▶ [Exercise]: Among the lines of the records below, count those with the word "distance". Reply with that number alone.

****************************************

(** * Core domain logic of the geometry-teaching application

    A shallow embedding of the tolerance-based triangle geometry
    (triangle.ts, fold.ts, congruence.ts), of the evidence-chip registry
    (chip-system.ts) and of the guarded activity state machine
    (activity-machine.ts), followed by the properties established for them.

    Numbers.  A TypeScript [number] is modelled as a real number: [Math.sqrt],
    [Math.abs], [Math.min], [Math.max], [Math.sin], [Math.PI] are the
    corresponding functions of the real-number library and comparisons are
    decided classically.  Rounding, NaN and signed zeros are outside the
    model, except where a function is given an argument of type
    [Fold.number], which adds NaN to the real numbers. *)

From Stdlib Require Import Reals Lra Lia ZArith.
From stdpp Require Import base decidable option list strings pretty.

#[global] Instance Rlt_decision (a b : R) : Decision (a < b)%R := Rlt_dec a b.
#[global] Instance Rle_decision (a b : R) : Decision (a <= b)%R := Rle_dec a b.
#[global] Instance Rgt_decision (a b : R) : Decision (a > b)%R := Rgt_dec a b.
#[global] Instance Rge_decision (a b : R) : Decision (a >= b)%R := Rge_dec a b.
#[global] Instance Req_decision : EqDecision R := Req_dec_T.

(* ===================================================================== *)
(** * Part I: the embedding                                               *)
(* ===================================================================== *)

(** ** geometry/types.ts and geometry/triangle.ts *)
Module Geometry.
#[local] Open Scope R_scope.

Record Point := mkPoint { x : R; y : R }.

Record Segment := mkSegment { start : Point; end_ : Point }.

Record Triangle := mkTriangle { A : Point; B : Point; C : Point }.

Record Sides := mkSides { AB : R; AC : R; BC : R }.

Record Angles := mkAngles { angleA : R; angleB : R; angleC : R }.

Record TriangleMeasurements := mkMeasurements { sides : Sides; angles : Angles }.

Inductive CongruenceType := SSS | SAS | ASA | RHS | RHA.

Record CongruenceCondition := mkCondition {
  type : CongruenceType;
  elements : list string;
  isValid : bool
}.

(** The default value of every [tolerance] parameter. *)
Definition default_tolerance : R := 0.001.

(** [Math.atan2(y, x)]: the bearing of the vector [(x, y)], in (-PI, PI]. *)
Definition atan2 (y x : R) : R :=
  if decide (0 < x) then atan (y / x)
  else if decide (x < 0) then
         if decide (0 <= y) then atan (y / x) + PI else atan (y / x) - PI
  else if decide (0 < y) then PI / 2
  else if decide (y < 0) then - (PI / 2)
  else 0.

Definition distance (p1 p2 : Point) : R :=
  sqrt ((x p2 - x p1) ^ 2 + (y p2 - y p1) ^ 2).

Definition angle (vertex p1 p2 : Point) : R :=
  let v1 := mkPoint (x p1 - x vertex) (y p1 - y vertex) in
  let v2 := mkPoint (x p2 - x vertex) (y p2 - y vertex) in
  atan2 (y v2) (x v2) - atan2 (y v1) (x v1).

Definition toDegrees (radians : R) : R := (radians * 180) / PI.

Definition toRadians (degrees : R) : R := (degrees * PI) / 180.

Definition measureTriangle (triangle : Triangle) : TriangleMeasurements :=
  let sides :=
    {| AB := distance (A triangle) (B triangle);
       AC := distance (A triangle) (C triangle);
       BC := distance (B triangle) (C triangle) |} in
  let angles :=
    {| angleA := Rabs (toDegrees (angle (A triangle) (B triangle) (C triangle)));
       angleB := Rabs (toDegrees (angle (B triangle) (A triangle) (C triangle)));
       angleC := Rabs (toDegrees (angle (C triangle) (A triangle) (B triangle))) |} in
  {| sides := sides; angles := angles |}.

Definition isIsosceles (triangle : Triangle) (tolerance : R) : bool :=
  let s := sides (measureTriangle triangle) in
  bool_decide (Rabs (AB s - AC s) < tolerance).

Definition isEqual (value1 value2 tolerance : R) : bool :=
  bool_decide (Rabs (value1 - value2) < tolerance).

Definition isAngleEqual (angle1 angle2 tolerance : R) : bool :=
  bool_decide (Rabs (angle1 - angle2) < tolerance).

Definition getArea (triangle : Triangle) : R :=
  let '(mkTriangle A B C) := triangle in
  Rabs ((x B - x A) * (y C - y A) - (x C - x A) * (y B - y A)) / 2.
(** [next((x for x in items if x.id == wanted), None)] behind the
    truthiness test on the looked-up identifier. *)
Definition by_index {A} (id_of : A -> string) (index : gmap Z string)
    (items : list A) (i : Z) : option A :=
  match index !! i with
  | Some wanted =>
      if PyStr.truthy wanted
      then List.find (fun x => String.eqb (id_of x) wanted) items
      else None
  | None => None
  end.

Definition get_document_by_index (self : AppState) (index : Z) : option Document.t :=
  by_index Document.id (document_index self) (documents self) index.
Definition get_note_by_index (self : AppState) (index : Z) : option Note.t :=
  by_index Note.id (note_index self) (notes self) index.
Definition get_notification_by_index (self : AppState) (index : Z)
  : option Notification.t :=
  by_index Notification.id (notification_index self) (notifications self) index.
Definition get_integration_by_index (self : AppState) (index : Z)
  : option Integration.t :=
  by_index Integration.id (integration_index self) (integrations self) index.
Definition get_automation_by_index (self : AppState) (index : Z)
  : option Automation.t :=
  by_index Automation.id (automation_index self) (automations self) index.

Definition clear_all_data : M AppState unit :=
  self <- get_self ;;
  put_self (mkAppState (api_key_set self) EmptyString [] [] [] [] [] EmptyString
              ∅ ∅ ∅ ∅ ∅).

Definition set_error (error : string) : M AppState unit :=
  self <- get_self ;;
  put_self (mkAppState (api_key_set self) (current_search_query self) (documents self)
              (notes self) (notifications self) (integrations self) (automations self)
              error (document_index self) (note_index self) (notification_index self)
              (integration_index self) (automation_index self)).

****************************************

▶ [Answer for this exercise]: 4